Published in Australia and New Zealand Education Law Association Ltd (ANZELA NZ) Update June 2016
Schools and teachers are used to managing large amounts of sensitive and personal information, particularly information about students and student achievement. With increasing pressure on teaching staff to work flexibly, and be available out of class time, the use of personal digital devices is increasing. A recent study found an increase in smartphone ownership coupled with a decrease in employers providing devices, indicating that employees are increasingly bringing their own devices to work (“BYOD”), rather than being provided one by their employer.
This brings potential gains in efficiency, productivity and creativity. However, the use of personal devices also creates risks to privacy and confidentiality, especially where personal information about students needs to be accessible as part of the job. Schools therefore need to ensure that all sensitive and personal information contained on teachers’ personal devices is held safely.
Personal devices are at risk of being hacked, lost, or stolen, resulting in information being accessed by unauthorised individuals or lost altogether. Recent studies found that 28.5% of New Zealanders with a smart phone admitted to having lost it. Information on personal devices therefore needs to be protected, by:
- storing any personal or sensitive information on the device in an encrypted location so that it can be deleted remotely;
- having guidelines outlining which devices your school will support for security reasons; and
- requiring teachers to secure their own devices with passwords and by ensuring that a remote locate-and-wipe facility is operative in case the device is lost or stolen.
Schools can also implement a BYOD policy or make additions to any existing Code of Conduct or staff handbook, covering steps to be taken to protect personal devices from viruses and attacks, and allowing for potential disciplinary action for failing to keep school and student information on a device secure.
As well as school and student information, a personal device will almost invariably contain data created by teachers outside work hours, often for their own personal use. In these circumstances, the question of intellectual property ownership may not be clear-cut and subject to dispute, particularly when a teacher ends their employment.

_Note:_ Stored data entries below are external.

(* ===== verification/Quotas.v ===== *)
(** Tenant quotas (agentfabric/quotas): limits per tenant, usage counters, and
    the enforcement that a counter never passes its limit. *)

From stdpp Require Import base option list strings gmap sets.
From Stdlib Require Import ZArith Lia.
From S2P Require Import Prelude PyVal.

Local Open Scope Z_scope.

(** * quota_policy.py *)

Record QuotaPolicy := Policy {
  agents_per_tenant : Z;
  workflow_runs_per_day : Z;
  concurrent_workflows : Z;
  mesh_messages_per_minute : Z;
  memory_records : Z;
  event_retention : Z;
  marketplace_installs : Z;
  api_calls : Z;
  storage_bytes : Z;
  compute_seconds : Z;
}.

Module QuotaPolicy.

(** [QuotaPolicy()] *)
Definition default : QuotaPolicy := Policy 10 100 5 1000 1000 100000 100 10000 10000000 3600.

Definition as_dict (p : QuotaPolicy) : dict Z :=
  [("agents_per_tenant", agents_per_tenant p); ("workflow_runs_per_day", workflow_runs_per_day p);
   ("concurrent_workflows", concurrent_workflows p);
   ("mesh_messages_per_minute", mesh_messages_per_minute p); ("memory_records", memory_records p);
   ("event_retention", event_retention p); ("marketplace_installs", marketplace_installs p);
   ("api_calls", api_calls p); ("storage_bytes", storage_bytes p);
   ("compute_seconds", compute_seconds p)].

(** [cls( **fields )] for a dict with the ten fields. *)
Definition of_fields (d : dict Z) : QuotaPolicy :=
  let f k := match dget d k with Some z => z | None => 0 end in
  Policy (f "agents_per_tenant") (f "workflow_runs_per_day") (f "concurrent_workflows")
    (f "mesh_messages_per_minute") (f "memory_records") (f "event_retention")
    (f "marketplace_installs") (f "api_calls") (f "storage_bytes") (f "compute_seconds").

Definition from_dict (value : list (string * val)) : res QuotaPolicy :=
  let defaults := as_dict default in
  let? given := res_map (fun p => let? z := py_int p.2 in Ok (p.1, z))
                  (base.filter (fun p => dmem defaults p.1 = true) value) in
  Ok (of_fields (dupdate defaults given)).

(** [getattr(policy, counter)] for the fields of the class. *)
Definition limit (p : QuotaPolicy) (counter : string) : res Z :=
  match dget (as_dict p) counter with
  | Some z => Ok z
  | None => Err (Exn AttributeError ("'QuotaPolicy' object has no attribute " +:+ repr_str counter))
  end.

End QuotaPolicy.

(** * quota_tracker.py *)

(** [QuotaUsage.counters] *)
Abbreviation QuotaUsage := (dict Z).

Module QuotaUsage.

Definition get (counters : QuotaUsage) (name : string) : Z :=
  match dget counters name with Some z => z | None => 0 end.

Definition increment (counters : QuotaUsage) (name : string) (amount : Z) : Z * QuotaUsage :=
  let counters' := dset counters name (get counters name + amount) in (get counters' name, counters').

End QuotaUsage.

(** [QuotaTracker._usage] *)
Abbreviation QuotaTracker := (dict QuotaUsage).

Module QuotaTracker.

(** [usage] enters an empty record for a tenant it does not know. *)
Definition usage (tenant_id : string) : M QuotaTracker QuotaUsage :=
  fun t => match dget t tenant_id with
           | Some u => (Ok u, t)
           | None => (Ok [], dset t tenant_id [])
           end.

Definition increment (tenant_id name : string) (amount : Z) : M QuotaTracker Z :=
  let* u := usage tenant_id in
  let '(n, u') := QuotaUsage.increment u name amount in
  do* modify (fun t => dset t tenant_id u'); ret n.

(** The count a tenant has used, whether the tracker knows it or not. *)
Definition used (t : QuotaTracker) (tenant_id name : string) : Z :=
  match dget t tenant_id with Some u => QuotaUsage.get u name | None => 0 end.

End QuotaTracker.

(** * limit_enforcer.py *)

Module LimitEnforcer.

Definition check (tenant_id : string) (policy : QuotaPolicy) (counter : string) (amount : Z) :
    M QuotaTracker unit :=
  let* limit := of_res (QuotaPolicy.limit policy counter) in
  let* u := QuotaTracker.usage tenant_id in
  if QuotaUsage.get u counter + amount >? limit
  then raise ConflictError ("quota exceeded: " +:+ counter) else ret tt.

Definition consume (tenant_id : string) (policy : QuotaPolicy) (counter : string) (amount : Z) :
    M QuotaTracker Z :=
  do* check tenant_id policy counter amount; QuotaTracker.increment tenant_id counter amount.

End LimitEnforcer.

(** * Lemmas *)

Lemma usage_eq tenant t :
  ∃ u t', QuotaTracker.usage tenant t = (Ok u, t') ∧ dget t' tenant = Some u ∧
    (∀ c, QuotaUsage.get u c = QuotaTracker.used t tenant c) ∧
    (∀ tn c, QuotaTracker.used t' tn c = QuotaTracker.used t tn c).
Proof.
  unfold QuotaTracker.usage, QuotaTracker.used. destruct (dget t tenant) as [u|] eqn:E.
  - exists u, t. by rewrite E.
  - exists [], (dset t tenant []). split_and!; [done|apply dget_dset_eq|done|].
    intros tn c. rewrite dget_dset. case_bool_decide; [subst; by rewrite E|done].
Qed.

Lemma increment_eq tenant c amount t :
  ∃ t', QuotaTracker.increment tenant c amount t = (Ok (QuotaTracker.used t tenant c + amount), t') ∧
    ∀ tn n, QuotaTracker.used t' tn n =
      if bool_decide (tn = tenant ∧ n = c) then QuotaTracker.used t tenant c + amount
      else QuotaTracker.used t tn n.
Proof.
  unfold QuotaTracker.increment, bind.
  destruct (usage_eq tenant t) as (u & t1 & -> & Hu & Hc & Hsame). unfold QuotaUsage.increment.
  cbv zeta. unfold modify, ret. rewrite (Hc c). set (v := QuotaTracker.used t tenant c + amount).
  clearbody v.
  assert (Hg : ∀ n, QuotaUsage.get (dset u c v) n = if bool_decide (c = n) then v else QuotaUsage.get u n).
  { intros n. unfold QuotaUsage.get. rewrite dget_dset. by case_bool_decide. }
  exists (dset t1 tenant (dset u c v)). split.
  { do 2 f_equal. rewrite Hg. by rewrite bool_decide_eq_true_2. }
  intros tn n. unfold QuotaTracker.used at 1. rewrite dget_dset.
  case_bool_decide as Htn; [subst tn; rewrite Hg|].
  - case_bool_decide as Hn; [subst; by rewrite bool_decide_eq_true_2|].
    rewrite bool_decide_eq_false_2 by naive_solver. apply Hc.
  - rewrite bool_decide_eq_false_2 by naive_solver. rewrite <- Hsame. done.
Qed.

Lemma consume_eq tenant p c amount t :
  match LimitEnforcer.consume tenant p c amount t with
  | (Ok n, t') =>
      ∃ l, QuotaPolicy.limit p c = Ok l ∧ n = QuotaTracker.used t tenant c + amount ∧ n <= l ∧
      ∀ tn k, QuotaTracker.used t' tn k =
        if bool_decide (tn = tenant ∧ k = c) then n else QuotaTracker.used t tn k
  | (Err e, t') =>
      (∀ tn k, QuotaTracker.used t' tn k = QuotaTracker.used t tn k) ∧
      match QuotaPolicy.limit p c with
      | Ok l => exn_cls e = ConflictError ∧ l < QuotaTracker.used t tenant c + amount
      | Err e' => e = e'
      end
  end.
Proof.
  unfold LimitEnforcer.consume, LimitEnforcer.check, bind, of_res, raise, ret.
  destruct (QuotaPolicy.limit p c) as [l|e]; [|done].
  destruct (usage_eq tenant t) as (u & t1 & -> & _ & Hc & Hsame).
  rewrite Hc, Z.gtb_ltb. destruct (Z.ltb_spec l (QuotaTracker.used t tenant c + amount)).
  - split; [done|]. split; [done|lia].
  - destruct (increment_eq tenant c amount t1) as (t2 & -> & Hu).
    exists l. split; [done|]. rewrite Hsame. split; [done|]. split; [lia|].
    intros tn k. rewrite Hu, !Hsame. done.
Qed.

(** One call to [consume] under a policy. *)
Inductive consumed (p : QuotaPolicy) : QuotaTracker → QuotaTracker → Prop :=
  | Consumed tenant c amount t :
      consumed p t (after (LimitEnforcer.consume tenant p c amount) t).

(** Every counter is within its limit. *)
Definition within (p : QuotaPolicy) (t : QuotaTracker) : Prop :=
  ∀ tenant c l, QuotaPolicy.limit p c = Ok l → QuotaTracker.used t tenant c <= l.

Lemma consume_within tenant p c amount t : within p t → within p (after (LimitEnforcer.consume tenant p c amount) t).
Proof.
  intros Ht tn k l Hl. unfold after. pose proof (consume_eq tenant p c amount t) as H.
  destruct (LimitEnforcer.consume tenant p c amount t) as [[n|e] t1]; cbn [snd].
  - destruct H as (l' & Hl' & Hn & Hle & ->). case_bool_decide as E; [|by apply Ht].
    destruct E as [-> ->]. rewrite Hl in Hl'. by simplify_eq.
  - destruct H as [-> _]. by apply Ht.
Qed.

(** * Properties *)

(** C37: however many calls are made and in whatever order, no tenant's counter
    passes the limit of the policy; and after them a call that is allowed adds
    its amount to the counter of its tenant and changes no other, while a
    refused one changes no counter. *)
Theorem quota_never_exceeded (p : QuotaPolicy) (t t' : QuotaTracker) :
  within p t → steps (consumed p) t t' →
  within p t' ∧
  ∀ tenant c amount, match LimitEnforcer.consume tenant p c amount t' with
    | (Ok n, t'') => n = QuotaTracker.used t' tenant c + amount ∧
        ∀ tn k, QuotaTracker.used t'' tn k = if bool_decide (tn = tenant ∧ k = c) then n else QuotaTracker.used t' tn k
    | (Err _, t'') => ∀ tn k, QuotaTracker.used t'' tn k = QuotaTracker.used t' tn k
    end.
Proof.
  intros Hw Hs. split.
  - eapply (steps_invariant _ (within p)); [|exact Hs|done]. intros a b [tenant c amount t0]. apply consume_within.
  - intros tenant c amount. pose proof (consume_eq tenant p c amount t') as H.
    destruct (LimitEnforcer.consume tenant p c amount t') as [[n|e] t'']; [|by destruct H].
    destruct H as (l & _ & Hn & _ & H). done.
Qed.

Lemma quota_never_exceeded_witness :
  let run := LimitEnforcer.consume "t" QuotaPolicy.default "concurrent_workflows" 5 [] in
  QuotaTracker.used run.2 "t" "concurrent_workflows" = 5 ∧ within QuotaPolicy.default run.2.
Proof.
  intros run. split; [reflexivity|].
  apply (quota_never_exceeded QuotaPolicy.default []).
  - intros tenant c l Hl. cbn. unfold QuotaPolicy.limit in Hl.
    destruct (dget (QuotaPolicy.as_dict QuotaPolicy.default) c) eqn:E; [|discriminate Hl].
    injection Hl as <-. revert E. cbn. repeat case_bool_decide; intros E; [injection E as <-; lia..|discriminate E].
  - eapply steps_cons; [|apply steps_refl].
    exact (Consumed QuotaPolicy.default "t" "concurrent_workflows" 5 []).
Defined.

In order to protect the ownership of their information, as well as its security, schools should be aware that they can include provisions in policy documents or a Code of Conduct to ensure that any and all intellectual property created by a teacher on a personal device both at, and outside of work, is owned by the school. Agreement to policy provisions like this can be recorded by getting staff to sign for any updated policy, or as part of a signed letter of acceptance on starting work.
Prevention is often better than a cure, and having a consistent BYOD policy in place will help all schools harness the benefits of personal devices, while managing the risks.